Goal of the exercise: Print the first line of the data below and every one after it, through the line containing "From stdpp Require", exactly as written.

[[ Provided data open ]]

(* ===== verification/Sla.v ===== *)
(** * Service level ([crates/risk/src/sla.rs])

    The tracker of the obligations to the exchange: what the engine's quote
    refresh tells it, the sample it takes every second, the presence per minute
    of the day and the reports over it. Instants are nanoseconds since the
    epoch, so that the pair of year and day of the year is the number of the
    day. The counters grow by at most one per second and are naturals. *)
From stdpp Require Import base list sets sorting.
From Stdlib Require Import ZArith QArith Qminmax Lqa Lia.
From S2P Require Import Prelude Decimal Types Indicators.
Local Open Scope nat_scope.

Section Sla.
Context {D : Decimal}.

(** ** Buckets *)
Record PresenceBucket := mkBucket {
  total_seconds : nat;
  compliant_seconds : nat;
  two_sided_seconds : nat;
  min_spread_bps : option dec;
  max_spread_bps : option dec;
}.

Definition bucket_default : PresenceBucket := mkBucket 0 0 0 None None.

(** A share in percent; all of nothing. *)
Definition share_pct (n total : nat) : dec :=
  if total =? 0 then dlit 100 0 else dmul (ddiv (dof_nat n) (dof_nat total)) (dlit 100 0).

Definition compliance_pct (b : PresenceBucket) : dec := share_pct (compliant_seconds b) (total_seconds b).

Definition widest (w : option dec) (s : dec) : option dec := Some (match w with Some m => dmax m s | None => s end).
Definition tightest (w : option dec) (s : dec) : option dec := Some (match w with Some m => dmin m s | None => s end).

Definition record_sample (compliant two_sided : bool) (spread : option dec) (b : PresenceBucket) : PresenceBucket :=
  mkBucket (S (total_seconds b)) (Nat.b2n compliant + compliant_seconds b) (Nat.b2n two_sided + two_sided_seconds b)
    (match spread with Some s => tightest (min_spread_bps b) s | None => min_spread_bps b end)
    (match spread with Some s => widest (max_spread_bps b) s | None => max_spread_bps b end).

(** ** The tracker *)
Record SlaConfig := mkSlaConfig {
  sla_max_spread_bps : dec;
  min_depth_quote : dec;
  min_uptime_pct : dec;
  two_sided_required : bool;
  max_requote_secs : Z;
  min_order_rest_secs : Z;
}.

Definition sla_config_default : SlaConfig := mkSlaConfig (dlit 100 0) (dlit 2000 0) (dlit 95 0) true 5 3.

Record SlaViolations := mkViolations {
  spread_too_wide : nat;
  insufficient_depth : nat;
  one_sided_quoting : nat;
  slow_requote : nat;
  total_downtime_secs : nat;
}.

Record SlaTracker := mkSla {
  sla_config : SlaConfig;
  total_ticks : nat;
  compliant_ticks : nat;
  spread_compliant_ticks : nat;
  is_quoting : bool;
  has_bid : bool;
  has_ask : bool;
  current_spread_bps : option dec;
  current_bid_depth_quote : dec;
  current_ask_depth_quote : dec;
  last_fill_at : option Z;
  last_requote_at : option Z;
  violations : SlaViolations;
  sla_started_at : Z;
  presence_buckets : list PresenceBucket;
  presence_day_key : option Z;
}.

Definition minutes_per_day : nat := 1440.

Definition sla_new (cfg : SlaConfig) (now : Z) : SlaTracker :=
  mkSla cfg 0 0 0 false false false None dec0 dec0 None None (mkViolations 0 0 0 0 0) now
    (replicate minutes_per_day bucket_default) None.

Definition second_ns : Z := 1000000000.
Definition day_ns : Z := 86400 * second_ns.
Definition day_key (now : Z) : Z := (now / day_ns)%Z.
Definition minute_of_day (now : Z) : nat := Z.to_nat (now mod day_ns / (60 * second_ns)).

(** ** The checks of a sample *)
Definition one_sided (s : SlaTracker) : bool := two_sided_required (sla_config s) && (negb (has_bid s) || negb (has_ask s)).
Definition spread_ok (s : SlaTracker) : bool :=
  match current_spread_bps s with Some spread => dleb spread (sla_max_spread_bps (sla_config s)) | None => false end.
Definition shallow (s : SlaTracker) : bool :=
  dltb (current_bid_depth_quote s) (min_depth_quote (sla_config s))
  || dltb (current_ask_depth_quote s) (min_depth_quote (sla_config s)).
Definition requote_slow (s : SlaTracker) : bool :=
  match last_fill_at s, last_requote_at s with
  | Some fill_at, Some requote_at => (max_requote_secs (sla_config s) <? Z.quot (requote_at - fill_at) second_ns)%Z
  | _, _ => false
  end.

Definition compliant_now (s : SlaTracker) : bool := negb (one_sided s) && spread_ok s && negb (shallow s).

Definition count_violations (s : SlaTracker) : SlaViolations :=
  let v := violations s in
  mkViolations (Nat.b2n (negb (spread_ok s) && negb (is_none (current_spread_bps s))) + spread_too_wide v)
    (Nat.b2n (shallow s) + insufficient_depth v) (Nat.b2n (one_sided s) + one_sided_quoting v)
    (Nat.b2n (requote_slow s) + slow_requote v) (total_downtime_secs v).

(** The buckets of the day of an instant: new ones on another day. *)
Definition buckets_for (now : Z) (s : SlaTracker) : list PresenceBucket :=
  if decide (presence_day_key s = Some (day_key now)) then presence_buckets s
  else replicate (length (presence_buckets s)) bucket_default.

Definition sla_tick (now : Z) (s : SlaTracker) : SlaTracker :=
  mkSla (sla_config s) (S (total_ticks s)) (Nat.b2n (compliant_now s) + compliant_ticks s)
    (Nat.b2n (spread_ok s) + spread_compliant_ticks s)
    (is_quoting s) (has_bid s) (has_ask s) (current_spread_bps s) (current_bid_depth_quote s) (current_ask_depth_quote s)
    (last_fill_at s) (last_requote_at s) (count_violations s) (sla_started_at s)
    (alter (record_sample (compliant_now s) (has_bid s && has_ask s) (current_spread_bps s)) (minute_of_day now)
       (buckets_for now s))
    (Some (day_key now)).

Definition update_quotes (now : Z) (bid_in ask_in : bool) (spread : option dec) (bid_depth ask_depth : dec) (s : SlaTracker) :
    SlaTracker :=
  mkSla (sla_config s) (total_ticks s) (compliant_ticks s) (spread_compliant_ticks s) (bid_in || ask_in) bid_in ask_in
    spread bid_depth ask_depth (last_fill_at s) (Some now) (violations s) (sla_started_at s) (presence_buckets s)
    (presence_day_key s).

Definition sla_on_fill (now : Z) (s : SlaTracker) : SlaTracker :=
  mkSla (sla_config s) (total_ticks s) (compliant_ticks s) (spread_compliant_ticks s) (is_quoting s) (has_bid s) (has_ask s)
    (current_spread_bps s) (current_bid_depth_quote s) (current_ask_depth_quote s) (Some now) (last_requote_at s)
    (violations s) (sla_started_at s) (presence_buckets s) (presence_day_key s).

(** ** Reports *)
Definition presence_pct_for_minute (minute : nat) (s : SlaTracker) : dec :=
  match presence_buckets s !! minute with Some b => compliance_pct b | None => dlit 100 0 end.

Definition presence_pct_for_range (start stop : nat) (s : SlaTracker) : dec :=
  let stop := Nat.min stop minutes_per_day in
  if stop <=? start then dlit 100 0
  else
    let bs := take (stop - start) (drop start (presence_buckets s)) in
    share_pct (sum_list (compliant_seconds <$> bs)) (sum_list (total_seconds <$> bs)).

(** The counters of the daily and of the hourly roll-up. *)
Record Rollup := mkRollup { ru_total : nat; ru_compliant : nat; ru_two_sided : nat; ru_minutes : nat; ru_worst : option dec }.

Definition rollup_step (r : Rollup) (b : PresenceBucket) : Rollup :=
  if total_seconds b =? 0 then r
  else mkRollup (ru_total r + total_seconds b) (ru_compliant r + compliant_seconds b) (ru_two_sided r + two_sided_seconds b)
         (S (ru_minutes r)) (match max_spread_bps b with Some m => widest (ru_worst r) m | None => ru_worst r end).

Definition rollup (bs : list PresenceBucket) : Rollup := fold_left rollup_step bs (mkRollup 0 0 0 0 None).

Record DailyPresenceSummary := mkDaily {
  presence_pct : dec; two_sided_pct : dec; minutes_with_data : nat; worst_spread_bps : option dec;
}.

Definition summary_of (r : Rollup) : DailyPresenceSummary :=
  mkDaily (share_pct (ru_compliant r) (ru_total r)) (share_pct (ru_two_sided r) (ru_total r)) (ru_minutes r) (ru_worst r).

Definition daily_presence_summary (s : SlaTracker) : DailyPresenceSummary := summary_of (rollup (presence_buckets s)).

(** The summary of an hour; the 24 of them. *)
Definition hour_summary (s : SlaTracker) (hour : nat) : DailyPresenceSummary :=
  summary_of (rollup (take 60 (drop (hour * 60) (presence_buckets s)))).
Definition hourly_presence_summary (s : SlaTracker) : list (nat * DailyPresenceSummary) :=
  (λ h, (h, hour_summary s h)) <$> seq 0 24.

Definition uptime_pct (s : SlaTracker) : dec := share_pct (compliant_ticks s) (total_ticks s).
Definition spread_compliance_pct (s : SlaTracker) : dec := share_pct (spread_compliant_ticks s) (total_ticks s).
Definition is_meeting_sla (s : SlaTracker) : bool := dleb (min_uptime_pct (sla_config s)) (uptime_pct s).

Record SlaStatus := mkSlaStatus {
  st_uptime_pct : dec; st_is_compliant : bool; st_violations : SlaViolations; st_spread_bps : option dec;
  st_bid_depth : dec; st_ask_depth : dec; session_duration_secs : Z;
}.

Definition sla_status (now : Z) (s : SlaTracker) : SlaStatus :=
  mkSlaStatus (uptime_pct s) (is_meeting_sla s) (violations s) (current_spread_bps s) (current_bid_depth_quote s)
    (current_ask_depth_quote s) (Z.quot (now - sla_started_at s) second_ns).

(** ** The engine around it *)

(** What a refresh that reaches its end reports: the quotes it wanted, and the
    spread of the market's book. *)
Definition quoted_notional (side : QuotePair → option Quote) (quotes : list QuotePair) : dec :=
  dsum ((λ q, dmul (q_price q) (q_qty q)) <$> omap side quotes).

Definition refresh_sla (now : Z) (quotes : list QuotePair) (book_spread_bps : option dec) (s : SlaTracker) : SlaTracker :=
  update_quotes now (existsb (λ q, negb (is_none (bid q))) quotes) (existsb (λ q, negb (is_none (ask q))) quotes)
    book_spread_bps (quoted_notional bid quotes) (quoted_notional ask quotes) s.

[[ Provided data closed ]]

Task result:
(* ===== verification/Sla.v ===== *)
(** * Service level ([crates/risk/src/sla.rs])

    The tracker of the obligations to the exchange: what the engine's quote
    refresh tells it, the sample it takes every second, the presence per minute
    of the day and the reports over it. Instants are nanoseconds since the
    epoch, so that the pair of year and day of the year is the number of the
    day. The counters grow by at most one per second and are naturals. *)
From stdpp Require Import base list sets sorting.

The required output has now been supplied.